» GIVEN RECORDS:
- - -

(* ===== verification/Kprobe.v ===== *)
(** The probe manager (kprobe/src: manager.rs, kprobe/mod.rs, uprobe/mod.rs,
    lib.rs): registration, the two lists of probes by address, and the
    breakpoint and single-step handlers, over any architecture.

    [Arc]s are addresses into two heaps, of probe points and of probes; an
    object is dropped when the code gives up the last reference to it, which
    the [release_*] functions decide from the references that remain (the
    lists, the point list and the handles the caller holds).  The clones a
    handler makes of a list and drops before it returns are not shown. *)
From S2P Require Import Prelude Text KprobeBase.

Section kprobe.
Context `{BuildMode} {W S R D P : Type} `{KprobeAuxiliaryOps W} `{KprobeOps P} `{ProbeArch W P} `{PtRegsOps R}.
Context (unit_data : D).

(** ** Data *)
Inductive UniProbe :=
  | UKprobe (ptr : Z)
  | UKretprobe (ptr : Z)
  | UUprobe (ptr : Z)
  | UUretprobe (ptr : Z).
Definition uni_ptr (u : UniProbe) : Z :=
  match u with UKprobe p | UKretprobe p | UUprobe p | UUretprobe p => p end.
(** [impl PartialEq for UniProbe]: [Arc::ptr_eq] within a kind. *)
Definition uni_eq (a b : UniProbe) : bool :=
  match a, b with
  | UKprobe p, UKprobe q | UKretprobe p, UKretprobe q | UUprobe p, UUprobe q | UUretprobe p, UUretprobe q => p =? q
  | _, _ => false
  end.
Definition is_kretprobe (u : UniProbe) : bool := match u with UKretprobe _ => true | _ => false end.

(** [Probe]: the basic part and the [Arc] of its point. *)
Record Probe := { basic : ProbeBasic S R D; point : Z }.

Record ProbeManager := { break_list : gmap Z (list UniProbe); debug_list : gmap Z (list UniProbe) }.
Definition ProbeManager_new : ProbeManager := {| break_list := ∅; debug_list := ∅ |}.

Record Kstate := {
  world : W;
  points : gmap Z P;               (* live probe points *)
  probes : gmap Z Probe;           (* live probes *)
  handles : list Z;                (* the references callers hold *)
  point_list : gmap Z Z;           (* ProbePointList *)
  manager : ProbeManager;
}.
Definition upd_world s w := {| world := w; points := points s; probes := probes s; handles := handles s; point_list := point_list s; manager := manager s |}.
Definition upd_points s x := {| world := world s; points := x; probes := probes s; handles := handles s; point_list := point_list s; manager := manager s |}.
Definition upd_probes s x := {| world := world s; points := points s; probes := x; handles := handles s; point_list := point_list s; manager := manager s |}.
Definition upd_handles s x := {| world := world s; points := points s; probes := probes s; handles := x; point_list := point_list s; manager := manager s |}.
Definition upd_point_list s x := {| world := world s; points := points s; probes := probes s; handles := handles s; point_list := x; manager := manager s |}.
Definition upd_manager s x := {| world := world s; points := points s; probes := probes s; handles := handles s; point_list := point_list s; manager := x |}.

(** ** Manager *)
Definition entry_push (m : gmap Z (list UniProbe)) (a : Z) (u : UniProbe) : gmap Z (list UniProbe) :=
  <[a := default [] (m !! a) ++ [u]]> m.
Definition insert_break_point (m : ProbeManager) (a : Z) (u : UniProbe) : ProbeManager :=
  {| break_list := entry_push (break_list m) a u; debug_list := debug_list m |}.
Definition insert_debug_point (m : ProbeManager) (a : Z) (u : UniProbe) : ProbeManager :=
  {| break_list := break_list m; debug_list := entry_push (debug_list m) a u |}.

Definition insert_probe {E} (m : ProbeManager) (p : P) (u : UniProbe) : res E ProbeManager :=
  let m := insert_break_point m (break_address p) u in
  d ← debug_address p;
  Ok (insert_debug_point m d u).

Definition get_break_list (m : ProbeManager) (a : Z) : option (list UniProbe) := break_list m !! a.
Definition get_debug_list (m : ProbeManager) (a : Z) : option (list UniProbe) := debug_list m !! a.
Definition break_list_len (m : ProbeManager) (a : Z) : nat :=
  default 0%nat (length <$> break_list m !! a).
Definition kprobe_num (m : ProbeManager) (a : Z) : nat := break_list_len m a.

Definition replace_debug_list_with_new_address (m : ProbeManager) (old_address new_address : Z) : ProbeManager :=
  match debug_list m !! old_address with
  | Some l => {| break_list := break_list m;
                 debug_list := <[new_address := l]> (delete old_address (debug_list m)) |}
  | None => m
  end.

(** [retain(|x| x != probe)], and the entry removed when it is empty. *)
Definition remove_one (m : gmap Z (list UniProbe)) (a : Z) (u : UniProbe) : gmap Z (list UniProbe) :=
  let m := match m !! a with
           | Some l => <[a := List.filter (λ x, negb (uni_eq x u)) l]> m
           | None => m
           end in
  if (default 0%nat (length <$> m !! a) =? 0)%nat then delete a m else m.
Definition remove_one_break (m : ProbeManager) (a : Z) (u : UniProbe) : ProbeManager :=
  {| break_list := remove_one (break_list m) a u; debug_list := debug_list m |}.
Definition remove_one_debug (m : ProbeManager) (a : Z) (u : UniProbe) : ProbeManager :=
  {| break_list := break_list m; debug_list := remove_one (debug_list m) a u |}.
Definition remove_probe {E} (m : ProbeManager) (p : P) (u : UniProbe) : res E ProbeManager :=
  let m := remove_one_break m (break_address p) u in
  d ← debug_address p;
  Ok (remove_one_debug m d u).

(** ** References *)
Definition listed (m : gmap Z (list UniProbe)) (ptr : Z) : Prop :=
  map_Exists (λ _ l, Exists (λ u, uni_ptr u = ptr) l) m.
#[global] Instance listed_dec m ptr : Decision (listed m ptr) := _.
Definition probe_owned (s : Kstate) (ptr : Z) : Prop :=
  ptr ∈ handles s ∨ listed (break_list (manager s)) ptr ∨ listed (debug_list (manager s)) ptr.
Definition point_owned (s : Kstate) (q : Z) : Prop :=
  map_Exists (λ _ x, x = q) (point_list s) ∨ map_Exists (λ _ o, point o = q) (probes s).
#[global] Instance probe_owned_dec s ptr : Decision (probe_owned s ptr) := _.
#[global] Instance point_owned_dec s q : Decision (point_owned s q) := _.

(** The drop of a reference to a point, and of one to a probe. *)
Definition release_point (s : Kstate) (q : Z) : Kstate :=
  if decide (point_owned s q) then s
  else match points s !! q with
       | Some p => upd_points (upd_world s (drop_point (world s) p)) (delete q (points s))
       | None => s
       end.
Definition release_probe (s : Kstate) (ptr : Z) : Kstate :=
  if decide (probe_owned s ptr) then s
  else match probes s !! ptr with
       | Some o => release_point (upd_probes s (delete ptr (probes s))) (point o)
       | None => s
       end.

(** ** Registration *)

(** The point of [install]: an existing one, or a new one at [ppoint]. *)
Definition install (s : Kstate) (b : ProbeBuilder S R D Z) (ppoint : Z) : Kstate * res ProbeInstallError (Probe * Z) :=
  match probe_point b with
  | Some q => (s, Ok ({| basic := ProbeBasic_from unit_data b; point := q |}, q))
  | None =>
      let '(w, r) := replace_inst (world s) (symbol_addr b) (offset b) (user_pid b) in
      let s := upd_world s w in
      match r with
      | Ok p => (upd_points s (<[ppoint := p]> (points s)),
                 Ok ({| basic := ProbeBasic_from unit_data b; point := ppoint |}, ppoint))
      | Err e => (s, Err e)
      | Panic => (s, Panic)
      | OutOfFuel => (s, OutOfFuel)
      end
  end.

Definition __register_kprobe (s : Kstate) (b : ProbeBuilder S R D Z) (ppoint : Z) :
    Kstate * res ProbeInstallError Probe :=
  match probe_addr b with
  | Ok address =>
      match point_list s !! address with
      | Some existed_point =>
          let '(s, r) := install s (build_step b (WithProbePoint existed_point)) ppoint in
          (s, fst <$> r)
      | None =>
          let '(s, r) := install s b ppoint in
          match r with
          | Ok (kprobe, q) => (upd_point_list s (<[address := q]> (point_list s)), Ok kprobe)
          | Err e => (s, Err e)
          | Panic => (s, Panic)
          | OutOfFuel => (s, OutOfFuel)
          end
      end
  | Err e => (s, Err e)
  | Panic => (s, Panic)
  | OutOfFuel => (s, OutOfFuel)
  end.

(** Registration of a probe of any kind: [mk] wraps the new [Arc] at
    [pprobe], of which the caller receives a reference. *)
Definition register_probe (mk : Z → UniProbe) (s : Kstate) (b : ProbeBuilder S R D Z) (ppoint pprobe : Z) :
    Kstate * res ProbeInstallError Z :=
  let '(s, r) := __register_kprobe s b ppoint in
  match r with
  | Ok kprobe =>
      let s := upd_probes s (<[pprobe := kprobe]> (probes s)) in
      match (p ← unwrap (points s !! point kprobe); insert_probe (manager s) p (mk pprobe)) with
      | Ok m => (upd_handles (upd_manager s m) (pprobe :: handles s), Ok pprobe)
      | Err e => (s, Err e)
      | Panic => (s, Panic)
      | OutOfFuel => (s, OutOfFuel)
      end
  | Err e => (s, Err e)
  | Panic => (s, Panic)
  | OutOfFuel => (s, OutOfFuel)
  end.
Definition register_kprobe := register_probe UKprobe.
Definition register_uprobe (s : Kstate) (b : ProbeBuilder S R D Z) (ppoint pprobe : Z) :
    Kstate * res ProbeInstallError Z :=
  match user_pid b with
  | Some _ => register_probe UUprobe s b ppoint pprobe
  | None => (s, Panic)
  end.

(** One reference fewer. *)
Fixpoint remove_handle (ptr : Z) (l : list Z) : list Z :=
  match l with [] => [] | x :: l => if x =? ptr then l else x :: remove_handle ptr l end.

(** [unregister_kprobe], [unregister_kretprobe], [unregister_uprobe]: the
    reference passed in is consumed by [remove_probe]. *)
Definition unregister_probe (s : Kstate) (u : UniProbe) : res () Kstate :=
  kprobe ← unwrap (probes s !! uni_ptr u);
  p ← unwrap (points s !! point kprobe);
  let kprobe_addr := break_address p in
  m ← remove_probe (manager s) p u;
  let s := release_probe (upd_handles (upd_manager s m) (remove_handle (uni_ptr u) (handles s))) (uni_ptr u) in
  if (kprobe_num (manager s) kprobe_addr =? 0)%nat then
    match point_list s !! kprobe_addr with
    | Some q => Ok (release_point (upd_point_list s (delete kprobe_addr (point_list s))) q)
    | None => Ok s
    end
  else Ok s.
Definition unregister_kprobe (s : Kstate) (ptr : Z) : res () Kstate := unregister_probe s (UKprobe ptr).
Definition unregister_kretprobe (s : Kstate) (ptr : Z) : res () Kstate := unregister_probe s (UKretprobe ptr).
Definition unregister_uprobe (s : Kstate) (ptr : Z) : res () Kstate := unregister_probe s (UUprobe ptr).

(** A caller drops a reference of its own. *)
Definition drop_handle (s : Kstate) (ptr : Z) : Kstate :=
  release_probe (upd_handles s (remove_handle ptr (handles s))) ptr.

(** ** Handlers *)
Definition probe_of (s : Kstate) (u : UniProbe) : res () Probe := unwrap (probes s !! uni_ptr u).
Definition point_of (s : Kstate) (u : UniProbe) : res () P := o ← probe_of s u; unwrap (points s !! point o).

(** [for kprobe in list.iter() { if kprobe.is_enabled() { f } }]. *)
Fixpoint for_enabled (s : Kstate) (f : ProbeBasic S R D → S * R → S * R) (l : list UniProbe) (sr : S * R) :
    res () (S * R) :=
  match l with
  | [] => Ok sr
  | u :: l => o ← probe_of s u; for_enabled s f l (if is_enabled (basic o) then f (basic o) sr else sr)
  end.

Definition handler_from_debug (s : Kstate) (sr : S * R) : res () (option () * (S * R)) :=
  let pc := regs_debug_address sr.2 in
  match get_debug_list (manager s) pc with
  | Some l =>
      sr ← for_enabled s (λ b sr, call_event_callback b (call_post_handler b sr)) l sr;
      u ← unwrap (l !! 0%nat);
      p ← point_of s u;
      return_address ← return_address p;
      Ok (Some (), (sr.1, clear_single_step sr.2 return_address))
  | None => Ok (None, sr)
  end.
Definition kprobe_handler_from_debug := handler_from_debug.
Definition uprobe_handler_from_debug := handler_from_debug.

Definition kprobe_handler_from_break (s : Kstate) (sr : S * R) : res () (option () * (S * R)) :=
  break_addr ← regs_break_address sr.2;
  match get_break_list (manager s) break_addr with
  | Some l =>
      sr ← for_enabled s call_pre_handler l sr;
      u ← unwrap (l !! 0%nat);
      p ← point_of s u;
      Ok (Some (), (sr.1, setup_single_step sr.2 (single_step_address p)))
  | None => kprobe_handler_from_debug s sr
  end.

(** The first hit of a user probe copies its slot into the process. *)
Definition uprobe_handler_from_break (s : Kstate) (sr : S * R) : res () (option () * (Kstate * (S * R))) :=
  break_addr ← regs_break_address sr.2;
  match get_break_list (manager s) break_addr with
  | Some l =>
      sr ← for_enabled s call_pre_handler l sr;
      u ← unwrap (l !! 0%nat);
      o ← probe_of s u;
      p ← unwrap (points s !! point o);
      if negb (dynamic_user_ptr p =? 0) then
        Ok (Some (), (s, (sr.1, setup_single_step sr.2 (dynamic_user_ptr p))))
      else
        let bytes := ptr_read (world s) (single_step_address p) 0 (instruction_slot_len p) in
        let '(user_ptr, w) := alloc_user_exec_memory (world s) (pt_pid p) bytes in
        old_debug_address ← debug_address p;
        '(p, new_debug_address) ← set_dynamic_user_ptr p user_ptr;
        let s := upd_points (upd_world s w) (<[point o := p]> (points s)) in
        let s := upd_manager s (replace_debug_list_with_new_address (manager s) old_debug_address new_debug_address) in
        Ok (Some (), (s, (sr.1, setup_single_step sr.2 user_ptr)))
  | None =>
      '(o, sr) ← uprobe_handler_from_debug s sr;
      Ok (o, (s, sr))
  end.
End kprobe.
Arguments Probe : clear implicits.
Arguments Kstate : clear implicits.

- - -

» ASSIGNMENT: Using the entries above, output exactly the lines between the line holding "else match points s !! q with" and the line holding "else match probes s !! ptr with", end lines included, and nothing more.

» ANSWER SPACE:
  else match points s !! q with
       | Some p => upd_points (upd_world s (drop_point (world s) p)) (delete q (points s))
       | None => s
       end.
Definition release_probe (s : Kstate) (ptr : Z) : Kstate :=
  if decide (probe_owned s ptr) then s
  else match probes s !! ptr with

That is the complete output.